Directions = What is needed here is an exact copy of all the data.

━━ Data under study

(** ** The entry zone *)

Lemma matches_no_groups r prev w rest g g' :
  matches r prev w rest g g' -> no_groups r = true -> g' = g.
Proof.
  induction 1; simpl; intros Hn; auto; try discriminate.
  - apply andb_true_iff in Hn. destruct Hn as [H1 H2].
    rewrite IHmatches2, IHmatches1; auto.
  - apply andb_true_iff in Hn. tauto.
  - apply andb_true_iff in Hn. tauto.
Qed.

Lemma matches_num prev w rest g g' :
  matches NUM prev w rest g g' -> numeral w /\ g' = g.
Proof.
  unfold NUM. intros M. apply matches_rep_inv in M.
  destruct M as (Hp & Hlen & _ & ->). repeat split; auto.
  intros ->. simpl in Hlen. lia.
Qed.

(** A match of [PRICE_RANGE_RE] reads two numerals, the first group before
    the second. *)
Lemma price_range_matches prev w rest g :
  matches PRICE_RANGE_RE prev w rest [] g ->
  exists a n1 b n2,
    w = a ++ n1 ++ b ++ n2 /\ g = [(2%nat, n2); (1%nat, n1)]
    /\ numeral n1 /\ numeral n2.
Proof.
  unfold PRICE_RANGE_RE. intros M.
  apply matches_seq_inv in M. destruct M as (w0 & t1 & g0 & -> & M0 & M).
  apply matches_no_groups in M0; [subst g0|reflexivity].
  apply matches_seq_inv in M. destruct M as (w1 & t2 & g1 & -> & M1 & M).
  apply matches_no_groups in M1; [subst g1|reflexivity].
  apply matches_seq_inv in M. destruct M as (n1 & t3 & g2 & -> & M2 & M).
  apply matches_grp_inv in M2. destruct M2 as (g2' & M2 & ->).
  apply matches_num in M2. destruct M2 as [Hn1 ->].
  apply matches_seq_inv in M. destruct M as (w3 & t4 & g3 & -> & M3 & M).
  apply matches_no_groups in M3; [subst g3|reflexivity].
  apply matches_seq_inv in M. destruct M as (w4 & t5 & g4 & -> & M4 & M).
  apply matches_no_groups in M4; [subst g4|reflexivity].
  apply matches_seq_inv in M. destruct M as (w5 & n2 & g5 & -> & M5 & M).
  apply matches_no_groups in M5; [subst g5|reflexivity].
  apply matches_grp_inv in M. destruct M as (g6 & M & ->).
  apply matches_num in M. destruct M as [Hn2 ->].
  exists (w0 ++ w1), n1, (w3 ++ w4 ++ w5), n2.
  split; [now rewrite <- !app_assoc|]. auto.
Qed.
Lemma print_unencodable line :
  ~ encodable line -> print line = ([], Raise UnicodeEncodeError).
Proof.
  unfold encodable, print. destruct (utf8_encodable line); congruence.
Qed.

Lemma name_round (s name : str) :
  (x <- lift (Ok s) ;; print (icon_line name x)) = print (output_line name s).
Proof.
  unfold lift. rewrite bind_ok, icon_line_spelled.
  now destruct (print (output_line name s)).
Qed.

(** The inner loop: one line for each name once the symbol is there, and
    no symbol is asked for when no name is left. *)
Lemma name_loop_ok (names : list str) (r : result str) s :
  r = Ok s ->
  Forall encodable (map (fun name => output_line name s) names) ->
  for_each names (fun name => x <- lift r ;; print (icon_line name x))
  = (map (fun name => output_line name s) names, Ok tt).
Proof.
  intros -> Henc. induction names as [|n names IH]; cbn [for_each map] in *;
    [reflexivity|].
  rewrite name_round, (print_encodable _ (Forall_inv Henc)).
  rewrite IH by exact (Forall_inv_tail Henc). reflexivity.
Qed.

(** A line that cannot be encoded ends the loop after the lines before
    it. *)
Lemma name_loop_unencodable (names : list str) (r : result str) s :
  r = Ok s ->
  ~ Forall encodable (map (fun name => output_line name s) names) ->
  exists out,
    for_each names (fun name => x <- lift r ;; print (icon_line name x))
    = (out, Raise UnicodeEncodeError).
Proof.
  intros -> Henc. induction names as [|n names IH]; cbn [for_each map] in *.
  - exfalso. apply Henc. constructor.
  - rewrite name_round.
    destruct (utf8_encodable (output_line n s)) eqn:E.
    + rewrite (print_encodable _ E).
      destruct IH as [out Hout].
      { intros H. apply Henc. now constructor. }
      rewrite Hout. eexists. reflexivity.
    + rewrite print_unencodable by (unfold encodable; congruence).
      eexists. reflexivity.
Qed.

Lemma name_loop_raise (names : list str) (r : result str) e :
  r = Raise e -> names <> [] ->
  for_each names (fun name => x <- lift r ;; print (icon_line name x))
  = ([], Raise e).
Proof. intros -> H. destruct names; [congruence|reflexivity]. Qed.

Lemma icon_names_false icon_name icon :
  icon_names icon_name icon false = Ok [icon_name].
Proof. reflexivity. Qed.

Lemma icon_names_true icon_name icon aliases :
  entry_aliases icon = Some aliases ->
  icon_names icon_name icon true = Ok (icon_name :: aliases).
Proof.
  unfold entry_aliases, icon_names, getitem_search_terms.
  destruct (icon_search icon) as [s|]; [|discriminate].
  destruct (search_terms s) as [[|l]|]; [| |discriminate];
    intros H; inversion H; reflexivity.
Qed.

Lemma icon_names_true_raise icon_name icon :
  entry_aliases icon = None ->
  exists key, icon_names icon_name icon true = Raise (KeyError key).
Proof.
  unfold entry_aliases, icon_names, getitem_search_terms.
  destruct (icon_search icon) as [s|]; [|eexists; reflexivity].
  destruct (search_terms s) as [[|l]|]; [discriminate|discriminate|].
  eexists; reflexivity.
Qed.

(** One round of the outer loop, when the names and the symbol are there. *)
Lemma print_icon_ok inc icon_name icon names s :
  icon_names icon_name icon inc = Ok names ->
  entry_symbol icon = Ok s ->
  Forall encodable (name_lines names s) ->
  print_icon inc (icon_name, icon) = (name_lines names s, Ok tt).
Proof.
  intros Hn Hs Henc. unfold print_icon. rewrite Hn. unfold lift at 1.
  rewrite bind_ok. unfold entry_symbol in Hs.
  rewrite (name_loop_ok _ _ s Hs Henc). reflexivity.
Qed.

Lemma print_icon_unencodable inc icon_name icon names s :
  icon_names icon_name icon inc = Ok names ->
  entry_symbol icon = Ok s ->
  ~ Forall encodable (name_lines names s) ->
  exists out,
    print_icon inc (icon_name, icon) = (out, Raise UnicodeEncodeError).
Proof.
  intros Hn Hs Henc. unfold print_icon. rewrite Hn. unfold lift at 1.
  rewrite bind_ok. unfold entry_symbol in Hs.
  destruct (name_loop_unencodable _ _ s Hs Henc) as [out Hout].
  rewrite Hout. eexists. reflexivity.
Qed.

Lemma print_icon_names_Icons entries inc :
  print_icon_names (Icons entries) inc = for_each entries (print_icon inc).
Proof.
  unfold print_icon_names. simpl items. unfold lift.
  rewrite bind_ok. simpl. now destruct (for_each entries (print_icon inc)).
Qed.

━━━━

Answer below =
(** ** The entry zone *)

Lemma matches_no_groups r prev w rest g g' :
  matches r prev w rest g g' -> no_groups r = true -> g' = g.
Proof.
  induction 1; simpl; intros Hn; auto; try discriminate.
  - apply andb_true_iff in Hn. destruct Hn as [H1 H2].
    rewrite IHmatches2, IHmatches1; auto.
  - apply andb_true_iff in Hn. tauto.
  - apply andb_true_iff in Hn. tauto.
Qed.

Lemma matches_num prev w rest g g' :
  matches NUM prev w rest g g' -> numeral w /\ g' = g.
Proof.
  unfold NUM. intros M. apply matches_rep_inv in M.
  destruct M as (Hp & Hlen & _ & ->). repeat split; auto.
  intros ->. simpl in Hlen. lia.
Qed.

(** A match of [PRICE_RANGE_RE] reads two numerals, the first group before
    the second. *)
Lemma price_range_matches prev w rest g :
  matches PRICE_RANGE_RE prev w rest [] g ->
  exists a n1 b n2,
    w = a ++ n1 ++ b ++ n2 /\ g = [(2%nat, n2); (1%nat, n1)]
    /\ numeral n1 /\ numeral n2.
Proof.
  unfold PRICE_RANGE_RE. intros M.
  apply matches_seq_inv in M. destruct M as (w0 & t1 & g0 & -> & M0 & M).
  apply matches_no_groups in M0; [subst g0|reflexivity].
  apply matches_seq_inv in M. destruct M as (w1 & t2 & g1 & -> & M1 & M).
  apply matches_no_groups in M1; [subst g1|reflexivity].
  apply matches_seq_inv in M. destruct M as (n1 & t3 & g2 & -> & M2 & M).
  apply matches_grp_inv in M2. destruct M2 as (g2' & M2 & ->).
  apply matches_num in M2. destruct M2 as [Hn1 ->].
  apply matches_seq_inv in M. destruct M as (w3 & t4 & g3 & -> & M3 & M).
  apply matches_no_groups in M3; [subst g3|reflexivity].
  apply matches_seq_inv in M. destruct M as (w4 & t5 & g4 & -> & M4 & M).
  apply matches_no_groups in M4; [subst g4|reflexivity].
  apply matches_seq_inv in M. destruct M as (w5 & n2 & g5 & -> & M5 & M).
  apply matches_no_groups in M5; [subst g5|reflexivity].
  apply matches_grp_inv in M. destruct M as (g6 & M & ->).
  apply matches_num in M. destruct M as [Hn2 ->].
  exists (w0 ++ w1), n1, (w3 ++ w4 ++ w5), n2.
  split; [now rewrite <- !app_assoc|]. auto.
Qed.
Lemma print_unencodable line :
  ~ encodable line -> print line = ([], Raise UnicodeEncodeError).
Proof.
  unfold encodable, print. destruct (utf8_encodable line); congruence.
Qed.

Lemma name_round (s name : str) :
  (x <- lift (Ok s) ;; print (icon_line name x)) = print (output_line name s).
Proof.
  unfold lift. rewrite bind_ok, icon_line_spelled.
  now destruct (print (output_line name s)).
Qed.

(** The inner loop: one line for each name once the symbol is there, and
    no symbol is asked for when no name is left. *)
Lemma name_loop_ok (names : list str) (r : result str) s :
  r = Ok s ->
  Forall encodable (map (fun name => output_line name s) names) ->
  for_each names (fun name => x <- lift r ;; print (icon_line name x))
  = (map (fun name => output_line name s) names, Ok tt).
Proof.
  intros -> Henc. induction names as [|n names IH]; cbn [for_each map] in *;
    [reflexivity|].
  rewrite name_round, (print_encodable _ (Forall_inv Henc)).
  rewrite IH by exact (Forall_inv_tail Henc). reflexivity.
Qed.

(** A line that cannot be encoded ends the loop after the lines before
    it. *)
Lemma name_loop_unencodable (names : list str) (r : result str) s :
  r = Ok s ->
  ~ Forall encodable (map (fun name => output_line name s) names) ->
  exists out,
    for_each names (fun name => x <- lift r ;; print (icon_line name x))
    = (out, Raise UnicodeEncodeError).
Proof.
  intros -> Henc. induction names as [|n names IH]; cbn [for_each map] in *.
  - exfalso. apply Henc. constructor.
  - rewrite name_round.
    destruct (utf8_encodable (output_line n s)) eqn:E.
    + rewrite (print_encodable _ E).
      destruct IH as [out Hout].
      { intros H. apply Henc. now constructor. }
      rewrite Hout. eexists. reflexivity.
    + rewrite print_unencodable by (unfold encodable; congruence).
      eexists. reflexivity.
Qed.

Lemma name_loop_raise (names : list str) (r : result str) e :
  r = Raise e -> names <> [] ->
  for_each names (fun name => x <- lift r ;; print (icon_line name x))
  = ([], Raise e).
Proof. intros -> H. destruct names; [congruence|reflexivity]. Qed.

Lemma icon_names_false icon_name icon :
  icon_names icon_name icon false = Ok [icon_name].
Proof. reflexivity. Qed.

Lemma icon_names_true icon_name icon aliases :
  entry_aliases icon = Some aliases ->
  icon_names icon_name icon true = Ok (icon_name :: aliases).
Proof.
  unfold entry_aliases, icon_names, getitem_search_terms.
  destruct (icon_search icon) as [s|]; [|discriminate].
  destruct (search_terms s) as [[|l]|]; [| |discriminate];
    intros H; inversion H; reflexivity.
Qed.

Lemma icon_names_true_raise icon_name icon :
  entry_aliases icon = None ->
  exists key, icon_names icon_name icon true = Raise (KeyError key).
Proof.
  unfold entry_aliases, icon_names, getitem_search_terms.
  destruct (icon_search icon) as [s|]; [|eexists; reflexivity].
  destruct (search_terms s) as [[|l]|]; [discriminate|discriminate|].
  eexists; reflexivity.
Qed.

(** One round of the outer loop, when the names and the symbol are there. *)
Lemma print_icon_ok inc icon_name icon names s :
  icon_names icon_name icon inc = Ok names ->
  entry_symbol icon = Ok s ->
  Forall encodable (name_lines names s) ->
  print_icon inc (icon_name, icon) = (name_lines names s, Ok tt).
Proof.
  intros Hn Hs Henc. unfold print_icon. rewrite Hn. unfold lift at 1.
  rewrite bind_ok. unfold entry_symbol in Hs.
  rewrite (name_loop_ok _ _ s Hs Henc). reflexivity.
Qed.

Lemma print_icon_unencodable inc icon_name icon names s :
  icon_names icon_name icon inc = Ok names ->
  entry_symbol icon = Ok s ->
  ~ Forall encodable (name_lines names s) ->
  exists out,
    print_icon inc (icon_name, icon) = (out, Raise UnicodeEncodeError).
Proof.
  intros Hn Hs Henc. unfold print_icon. rewrite Hn. unfold lift at 1.
  rewrite bind_ok. unfold entry_symbol in Hs.
  destruct (name_loop_unencodable _ _ s Hs Henc) as [out Hout].
  rewrite Hout. eexists. reflexivity.
Qed.

Lemma print_icon_names_Icons entries inc :
  print_icon_names (Icons entries) inc = for_each entries (print_icon inc).
Proof.
  unfold print_icon_names. simpl items. unfold lift.
  rewrite bind_ok. simpl. now destruct (for_each entries (print_icon inc)).
Qed.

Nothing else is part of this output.